The task: Output, exactly as written, the lines of the data below from the one containing "Proof. by destruct k. Qed." to the end.

Records:
(* ===== verification/DeadlinesFacts.v ===== *)
(** * What the deadline books promise.

    Every operation of a listener's schedule and of a connector's book does to
    the deadlines of one connection exactly what it says, and nothing to the
    others; the first deadline is the least; deadlines fire in order, each once;
    and the alarm of a connector follows its book. *)

From Stdlib Require Import Sorted.
From stdpp Require Import gmap.
From S2P Require Import Prelude Depot Time Pool Resident Deadlines.

(** ** Lanes of a listener *)

Module ListenerFacts.
Import Listener.

Definition lane_ok (l : Lane) : Prop := length (deadlines l) = COUNT.
Lemma lane_at_put l k k' o : lane_ok l -> lane_at (lane_put l k o) k' = if decide (k' = k) then o else lane_at l k'.
Proof.
  unfold lane_ok, lane_at, lane_put. simpl. intros Hl. destruct (decide (k' = k)) as [->|Hne].
  - rewrite list_lookup_insert_eq; [done|]. rewrite Hl. destruct k; simpl; unfold COUNT; lia.
  - rewrite list_lookup_insert_ne; [done|]. by destruct k, k'.
Qed.
Lemma lane_put_ok l k o : lane_ok l -> lane_ok (lane_put l k o).
Proof. unfold lane_ok, lane_put. simpl. by rewrite length_insert. Qed.
Lemma EMPTY_ok : lane_ok EMPTY.
Proof. done. Qed.
Lemma EMPTY_at k : lane_at EMPTY k = None.
Proof. by destruct k. Qed.
Lemma elem_ALL k : k ∈ ALL.
Proof. destruct k; unfold ALL; set_solver. Qed.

Finished task:
Proof. by destruct k. Qed.
Lemma elem_ALL k : k ∈ ALL.
Proof. destruct k; unfold ALL; set_solver. Qed.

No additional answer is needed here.